Cause of death: The march of time.
"The tempo
of the news and the Web have completely overtaken the news magazines,"
said Stephen G. Smith, editor of the Washington Examiner and the holder
of an unprecedented newsweekly triple crown - nation editor at Time,
editor of U.S. News and World Report, and executive editor of Newsweek
from 1986 to 1991.
Where once readers were
content to sit back and wait for tempered accounts of domestic and
foreign events, they now can find much of what they need almost
instantaneously, on their smartphones. Where once advertisers had
limited places to spend their dollars to reach national audiences, they
now have seemingly unlimited alternatives.
So
on Thursday, when Newsweek's current owners announced they intended to
halt print publication and expand the magazine's Web presence, there was
little surprise. But there was a good deal of nostalgia for what Smith
called "the shared conversation that the nation used to have," when the
networks, the newsweeklies and a few national newspapers reigned.
Before
Newsweek, there was Time - the brainchild of Henry Luce and Briton
Hadden. The first issue of the first newsweekly came out in 1923, and
the formula, from the first, was to wrap up the week's news and tie it
with a bow, telling it with a singular voice.
Newsweek
- or as it was originally called, News-week - came along in 1933. The
founding editor was Thomas Martyn. The first foreign editor of Time, he
was British-born and had a single leg, having lost the other in World
War I. His magazine sold for 10 cents and was advertised as "an
indispensable complement to newspaper reading, because it explains,
expounds, clarifies."
The magazine struggled
for four years, until it merged with another magazine, Today, lost the
hyphen, and emerged under the ownership of Averill Harriman and Vincent
Astor, two of the country's wealthiest men.
The
modern era at Newsweek began in 1961, when it was purchased by the
Washington Post Co. Benjamin Bradlee, who was Newsweek's Washington
bureau chief at the time and later executive editor of the Post, helped
negotiate the sale.
Edward Kosner, who worked
at Newsweek from 1963 to 1979, ending as executive editor, recalled the
time as a kind of golden age of the newsweeklies.

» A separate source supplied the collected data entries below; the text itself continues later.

(* ===== verification/Memory.v ===== *)
(** * Memory management: [kernel/mm/memory.c], [include/os/mm.h] and the copies
    between kernel and user space of [kernel/sched/sched.c]

    The stack of free page frames, the two-level page tables and the pairs of
    pages that a page fault adds.  Memory is a function from unmapped addresses
    to bytes; the page tables of second level lie in page frames, so that they
    are read and written through this memory.  Words are little-endian. *)

From S2P Require Import Prelude CString Printk Queue Kstate Process.

Definition FRAME_NUM : Z := 2048.
Definition PAGE_SIZE : Z := 4096.
Definition PTE_SIZE : Z := 8.
Definition FIRST_PTE_NUM : Z := 1024.

Definition COMPRESS_ENTRYLO (pfn coherency dirty valid global : Z) : Z :=
  Z.lor (Z.lor (Z.lor (Z.lor (u32 (Z.shiftl pfn 6)) (Z.shiftl coherency 3)) (Z.shiftl dirty 2))
    (Z.shiftl valid 1)) global.

(** What [write_TLB_index] ([Some index]) or [write_TLB_rand] loads into the
    coprocessor's registers before its [tlbwi] or [tlbwr]. *)
Record tlb_write := TlbWrite {
  tlb_index : option Z;
  entryhi : Z;
  entrylo0 : Z;
  entrylo1 : Z;
}.

Record mm_t := Mm {
  empty_frame : list Z;
  top : Z;
  ram : Z → Z;
  secondary_pt : list (list Z);     (* one table for each process table entry *)
  tlb : list tlb_write;
}.

Definition mm_eta (m : mm_t) := Mm (empty_frame m) (top m) (ram m) (secondary_pt m) (tlb m).
#[export] Instance upd_empty_frame : Update empty_frame := ltac:(derive_update mm_eta empty_frame).
#[export] Instance upd_top : Update top := ltac:(derive_update mm_eta top).
#[export] Instance upd_ram : Update ram := ltac:(derive_update mm_eta ram).
#[export] Instance upd_secondary_pt : Update secondary_pt :=
  ltac:(derive_update mm_eta secondary_pt).
#[export] Instance upd_tlb : Update tlb := ltac:(derive_update mm_eta tlb).

(** ** Bytes and words of memory *)

Definition store8 (a v : Z) (r : Z → Z) : Z → Z := λ x, if x =? a then v else r x.

Definition store32 (a v : Z) (r : Z → Z) : Z → Z :=
  store8 (a + 3) (v / 2 ^ 24 mod 256) (store8 (a + 2) (v / 2 ^ 16 mod 256)
    (store8 (a + 1) (v / 2 ^ 8 mod 256) (store8 a (v mod 256) r))).

Definition load32 (r : Z → Z) (a : Z) : Z :=
  r a + 2 ^ 8 * r (a + 1) + 2 ^ 16 * r (a + 2) + 2 ^ 24 * r (a + 3).

(** ** Page numbers *)

Definition paddr_ok (paddr : Z) : bool := true.
Definition get_vpn2 (vaddr : Z) : Z := Z.shiftr vaddr 13.
Definition get_vpn (vaddr : Z) : Z := Z.shiftr vaddr 12.
Definition get_pfn (paddr : Z) : Z := Z.shiftr paddr 12.
Definition get_frame_start (unmapped : Z) : Z := Z.land unmapped (u32 (Z.lnot (PAGE_SIZE - 1))).
Definition get_paddr (unmapped : Z) : Z := Z.land unmapped 0xffffff.
Definition get_first_level_index (vpn : Z) : Z := Z.shiftr vpn 9.
Definition get_second_level_index (vpn : Z) : Z := Z.land vpn 511.

(** ** The stack of free frames *)

Definition do_mem_init (m : mm_t) : outcome mm_t :=
  '(_, m) ← for_range 0 FRAME_NUM (λ i '(start, m),
    l ← aset (empty_frame m) i start;
    Ok (u32 (start + PAGE_SIZE), m <| empty_frame := l |>)) (0xa08f0000, m);
  Ok (m <| top := 0 |>).

Definition kalloc (m : mm_t) : outcome (Z * mm_t) :=
  if top m <? FRAME_NUM - 1 then
    addr ← aget (empty_frame m) (top m);
    m ← for_range 0 (PAGE_SIZE / 4) (λ i m, Ok (m <| ram ::= store32 (addr + 4 * i) 0 |>)) m;
    r ← aget (empty_frame m) (top m);
    Ok (r, m <| top ::= λ t, u32 (t + 1) |>)
  else Fault NoReturnValue.

Definition kfree (paddr : Z) (m : mm_t) : outcome mm_t :=
  if paddr_ok paddr && (0 <? top m) then
    let m := m <| top ::= λ t, u32 (t - 1) |> in
    l ← aset (empty_frame m) (top m) paddr;
    Ok (m <| empty_frame := l |>)
  else Ok m.

(** ** Page tables *)

(** [p->secondary_pt[i]] *)
Definition get_pt (m : mm_t) (p : option pid) (i : Z) : outcome Z :=
  p ← deref p; t ← aget (secondary_pt m) p; aget t i.
(** ** Descriptors *)

Definition get_desc (a : addr) (n : net) : outcome desc_t :=
  match descs n !! a with Some d => Ok d | None => Fault BadPointer end.

(** [cur->tdes0 = 0x80000000] *)
Definition give (a : addr) (n : net) : outcome net :=
  d ← get_desc a n;
  Ok (n <| descs ::= (<[a := d <| d_tdes0 := OWN |>]>) |> <| bus ::= (.++ [OwnStore a]) |>).

Section engine.
Variable engine : net → net.

(** The loop that reads [tdes0] until OWN is clear, the engine moving between the
    reads. *)
Fixpoint wait_own (fuel : nat) (a : addr) (n : net) : outcome net :=
  match fuel with
  | O => OutOfFuel
  | S fuel => d ← get_desc a n; if owned d then wait_own fuel a (engine n) else Ok n
  end.

(** [wait] bounds the rounds of each inner loop, [fuel] those of the outer. *)
Fixpoint send_loop (wait fuel : nat) (cur : addr) (n : net) : outcome net :=
  match fuel with
  | O => OutOfFuel
  | S fuel =>
      n ← give cur n;
      let n := reg_write_32 (DMA_BASE_ADDR + 0x4) 1 n in
      n ← wait_own wait cur n;
      d ← get_desc cur n;
      if end_of_ring d then Ok n
      else send_loop wait fuel (Z.lor (tdes3 d) 0xa0000000) n
  end.

Definition do_net_send (wait fuel : nat) (td td_phy : Z) (n : net) : outcome net :=
  let n := reg_write_32 (DMA_BASE_ADDR + 0x10) td_phy n in
  let n := reg_write_32 GMAC_BASE_ADDR (Z.lor (reg_read_32 GMAC_BASE_ADDR n) 0x8) n in
  let n := reg_write_32 (DMA_BASE_ADDR + 0x18)
    (Z.lor (reg_read_32 (DMA_BASE_ADDR + 0x18) n) 0x02202000) n in
  let n := reg_write_32 (DMA_BASE_ADDR + 0x1c) (Z.lor 0x10001 (Z.shiftl 1 6)) n in
  send_loop wait fuel td n.

Fixpoint recv_loop (fuel : nat) (cur : addr) (n : net) : outcome net :=
  match fuel with
  | O => OutOfFuel
  | S fuel =>
      n ← give cur n;
      let n := reg_write_32 (DMA_BASE_ADDR + 0x8) 1 n in
      d ← get_desc cur n;
      let cur := Z.lor (tdes3 d) 0xa0000000 in
      d ← get_desc cur n;
      if end_of_ring d then Ok n else recv_loop fuel cur n
  end.

(** The operation mode is read from the MAC, not from the DMA engine. *)
Definition do_net_recv (fuel : nat) (rd rd_phy : Z) (n : net) : outcome (Z * net) :=
  let n := reg_write_32 (DMA_BASE_ADDR + 0xc) rd_phy n in
  let n := reg_write_32 GMAC_BASE_ADDR (Z.lor (reg_read_32 GMAC_BASE_ADDR n) 0x4) n in
  let n := reg_write_32 (DMA_BASE_ADDR + 0x18)
    (Z.lor (reg_read_32 (GMAC_BASE_ADDR + 0x18) n) 0x02200002) n in
  let n := reg_write_32 (DMA_BASE_ADDR + 0x1c) (Z.lor 0x10001 (Z.shiftl 1 6)) n in
  n ← recv_loop fuel rd n; Ok (0, n).

(** [while (reg_read_32(mac->dma_addr) & 0x01)]; the inner loop counts down and
    gives the engine time. *)
Fixpoint reset_loop (fuel : nat) (dma_addr : Z) (n : net) : outcome net :=
  match fuel with
  | O => OutOfFuel
  | S fuel =>
      if Z.land (reg_read_32 dma_addr n) 1 =? 0 then Ok n
      else reset_loop fuel dma_addr (engine (reg_write_32 dma_addr 1 n))
  end.

Definition s_reset (fuel : nat) (dma_addr : Z) (n : net) : outcome net :=
  reset_loop fuel dma_addr (engine (reg_write_32 dma_addr 1 n)).

Definition do_init_mac (fuel : nat) (n : net) : outcome net :=
  let n := set_sram_ctr n in
  n ← s_reset fuel DMA_BASE_ADDR n;
  let n := disable_interrupt_all DMA_BASE_ADDR n in
  n ← set_mac_addr GMAC_BASE_ADDR n;
  let n := reg_write_32 INT1_CLR 0xfffffff n in
  let n := reg_write_32 INT1_POL 0xfffffff n in
  Ok (reg_write_32 INT1_EDGE 0 n).
End engine.

(** ** Waiting for a packet *)

(** One round of the loop of [do_wait_recv_package]: [true] when it has left the
    loop, [false] when the process gave the processor away and will run the next
    round when it is selected again. *)
Definition wait_recv (waiting : addr) (s : kstate) : outcome (bool * kstate) :=
  w ← (match tdes0 s !! waiting with Some w => Ok w | None => Fault BadPointer end);
  if Z.land w OWN =? 0 then Ok (true, s)
  else s ← do_block s QRecv; Ok (false, s).

Definition do_wait_recv_package (waiting : addr) (s : kstate) : outcome (bool * kstate) :=
  s ← upd_proc s (current_running s) (λ x, x <| waiting_desc := Some waiting |>);
  wait_recv waiting s.

(** [clear_interrupt] writes the status back that it reads. *)
Definition clear_interrupt (n : net) : net :=
  reg_write_32 (DMA_BASE_ADDR + DmaStatus) (reg_read_32 (DMA_BASE_ADDR + DmaStatus) n) n.

Definition mac_irq_handle_recv (s : kstate) (n : net) : outcome (kstate * net) :=
  '(proc, s) ← k_dequeue s QRecv;
  s ← (match proc with Some _ => invoke_blocked_proc s proc | None => Ok s end);
  Ok (s, clear_interrupt n).

(** ** What the driver relies on *)

(** Transmission is started: bit 13 of the operation mode. *)
Definition running (n : net) : bool := Z.testbit (hw_regs n (DMA_BASE_ADDR + 0x18)) 13.

(** The engine writes only the first word of descriptors, never gives a
    descriptor back to itself, leaves the operation mode alone, and, while
    started, sooner or later completes every descriptor it owns. *)
Class EngineLaws (engine : net → net) := {
  el_same n a d : descs n !! a = Some d →
    ∃ w, descs (engine n) !! a = Some (d <| d_tdes0 := w |>) ∧
      (owned d = false → owned (d <| d_tdes0 := w |>) = false);
  el_bus n : bus (engine n) = bus n;
  el_mode n : hw_regs (engine n) (DMA_BASE_ADDR + 0x18) = hw_regs n (DMA_BASE_ADDR + 0x18);
  el_completes n a d : running n = true → descs n !! a = Some d → owned d = true →
    ∃ k d', descs (Nat.iter k engine n) !! a = Some d' ∧ owned d' = false;
}.

(** ** Rings *)

(** [l] are the addresses of the descriptors from [a] to the end of the ring. *)
Inductive ring (m : gmap addr desc_t) : addr → list addr → Prop :=
  | ring_last a d : m !! a = Some d → end_of_ring d = true → ring m a [a]
  | ring_next a d l : m !! a = Some d → end_of_ring d = false →
      ring m (Z.lor (tdes3 d) 0xa0000000) l → ring m a (a :: l).

Lemma ring_fun m a l l' : ring m a l → ring m a l' → l = l'.
Proof.
  intros H. revert l'. induction H as [a d Hd He|a d l Hd He Hl IH];
    intros l' H'; inversion H'; simplify_eq; try congruence; f_equal; by apply IH.
Qed.

Lemma ring_suffix m a l b :
  ring m a l → b ∈ l → ∃ l', ring m b l' ∧ (length l' ≤ length l)%nat.
Proof.
  induction 1 as [a d Hd He|a d l Hd He Hl IH].
  - intros ->%list_elem_of_singleton. exists [a]. split; [by eapply ring_last|done].
  - intros [->|Hb]%elem_of_cons; [exists (a :: l); split; [by eapply ring_next|done]|].
    destruct (IH Hb) as (l' & ? & ?). exists l'. split; [done|]. cbn. lia.
Qed.

Lemma ring_NoDup m a l : ring m a l → NoDup l.
Proof.
  induction 1 as [a d Hd He|a d l Hd He Hl IH]; [apply NoDup_singleton|].
  apply NoDup_cons. split; [|done]. intros Ha.
  destruct (ring_suffix m _ l a Hl Ha) as (l' & Hl' & Hlen).
  assert (l' = a :: l) as -> by (eapply ring_fun; [done|by eapply ring_next]). cbn in Hlen. lia.
Qed.

(** Changes of the first words of descriptors. *)
Definition same_links (n n' : net) : Prop :=
  ∀ a d, descs n !! a = Some d → ∃ w, descs n' !! a = Some (d <| d_tdes0 := w |>).

Lemma same_links_trans n1 n2 n3 : same_links n1 n2 → same_links n2 n3 → same_links n1 n3.
Proof.
  intros H1 H2 a d Hd. destruct (H1 a d Hd) as (w & Hw). destruct (H2 _ _ Hw) as (w' & Hw').
  by exists w'.
Qed.

Lemma ring_same n n' a l : same_links n n' → ring (descs n) a l → ring (descs n') a l.
Proof.
  intros Hs. induction 1 as [a d Hd He|a d l Hd He Hl IH];
    destruct (Hs _ _ Hd) as (w & Hw).
  - by eapply ring_last.
  - eapply ring_next; [exact Hw|done|done].
Qed.

Lemma give_spec a d n :
  descs n !! a = Some d →
  ∃ n', give a n = Ok n' ∧ descs n' !! a = Some (d <| d_tdes0 := OWN |>) ∧
    (∀ b, b ≠ a → descs n' !! b = descs n !! b) ∧ hw_regs n' = hw_regs n ∧
    bus n' = bus n ++ [OwnStore a] ∧ same_links n n'.
Proof.
  intros Hd. unfold give, get_desc. rewrite Hd, bind_Ok. eexists. split; [done|].
  split_and!; try done.
  - apply lookup_insert_eq.
  - intros b Hb. by apply lookup_insert_ne.
  - intros b d' Hb. destruct (decide (b = a)) as [->|Hne].
    + exists OWN. rewrite Hd in Hb. injection Hb as <-. apply lookup_insert_eq.
    + exists (d_tdes0 d'). etransitivity; [by apply lookup_insert_ne|].
      rewrite Hb. by destruct d'.
Qed.

Section laws.
Context {engine : net → net} {laws : EngineLaws engine}.

Lemma iter_same k n a d : descs n !! a = Some d →
  ∃ w, descs (Nat.iter k engine n) !! a = Some (d <| d_tdes0 := w |>) ∧
    (owned d = false → owned (d <| d_tdes0 := w |>) = false).
Proof.
  intros Hd. induction k as [|k IH].
  - exists (d_tdes0 d). cbn. rewrite Hd. by destruct d.
  - destruct IH as (w & Hw & Ho). destruct (el_same _ _ _ Hw) as (w' & Hw' & Ho').
    exists w'. split; [exact Hw'|]. intros H. by apply Ho', Ho.
Qed.

Lemma iter_links k n : same_links n (Nat.iter k engine n).
Proof. intros a d Hd. destruct (iter_same k n a d Hd) as (w & ? & _). by exists w. Qed.

Lemma iter_bus k n : bus (Nat.iter k engine n) = bus n.
Proof. induction k as [|k IH]; [done|]. cbn. by rewrite el_bus. Qed.

Lemma iter_running k n : running (Nat.iter k engine n) = running n.
Proof. induction k as [|k IH]; [done|]. cbn. unfold running in *. by rewrite el_mode. Qed.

"It's a lost world," he said. "It's like talking about the 19th century.
"Everybody
cared about what was on the cover Monday morning. People took the
magazines very, very seriously. They were important. They were
influential."
Richard M. Smith joined Newsweek
for a two-week writing tryout in 1970 and stayed until 2007, rising to
executive editor before retiring as president and chief executive
officer. Newsweek was always the scrappy competitor to Time, which grew
to a corporate behemoth with numerous magazines and media properties and
had the larger circulation; Smith said he and his colleagues preferred
to think of themselves as "the noble guerrilla band, fighting the
`panzer division on Sixth Avenue.' We took pride in our speed and
flexibility and occasional irreverence."
He
recalled with pride Newsweek's coverage of civil rights in the 1960s,
the end of the Vietnam War and economic issues in the 1970s, the AIDS
epidemic in the 1980s.
Perhaps because of
Time's Luceian origins - he and his wife, Clare Boothe Luce, were major
Republican figures - Newsweek was often perceived as a more liberal
counterweight. Its readers loved the weekly Periscope section, with its
editorial cartoons and hot-off-the-presses news blurbs. Where Time only
later started providing bylines for its stories, Newsweek offered star
columnists like George Will, Eleanor Clift and Anna Quindlen.
Life
in the newsweeklies, Stephen Smith recalls, was nothing like today's
frenetic media sprint. At the start of each week, reporters would come
into work for a couple of days and think about story ideas and how to
pitch them. The correspondents were far flung; the editing and
fact-checking were meticulous.
"That world doesn't exist anymore," he said.
The
magazines have tried to adjust. They do not rehash the week's events as
they once did. They offer more opinion, more analysis.
Newsweek
often struggled over the years, and the Post sold it to stereo
equipment magnate Sidney Harman in 2010 for $1. He died the next year,
but not before the magazine was joined to The Daily Beast Web operation.
The
cost of maintaining a network of correspondents has risen dramatically,
along with the costs of printing and postage. Meanwhile, Newsweek's
circulation dropped from 3.14 million in 2000 to 1.5 million in 2012.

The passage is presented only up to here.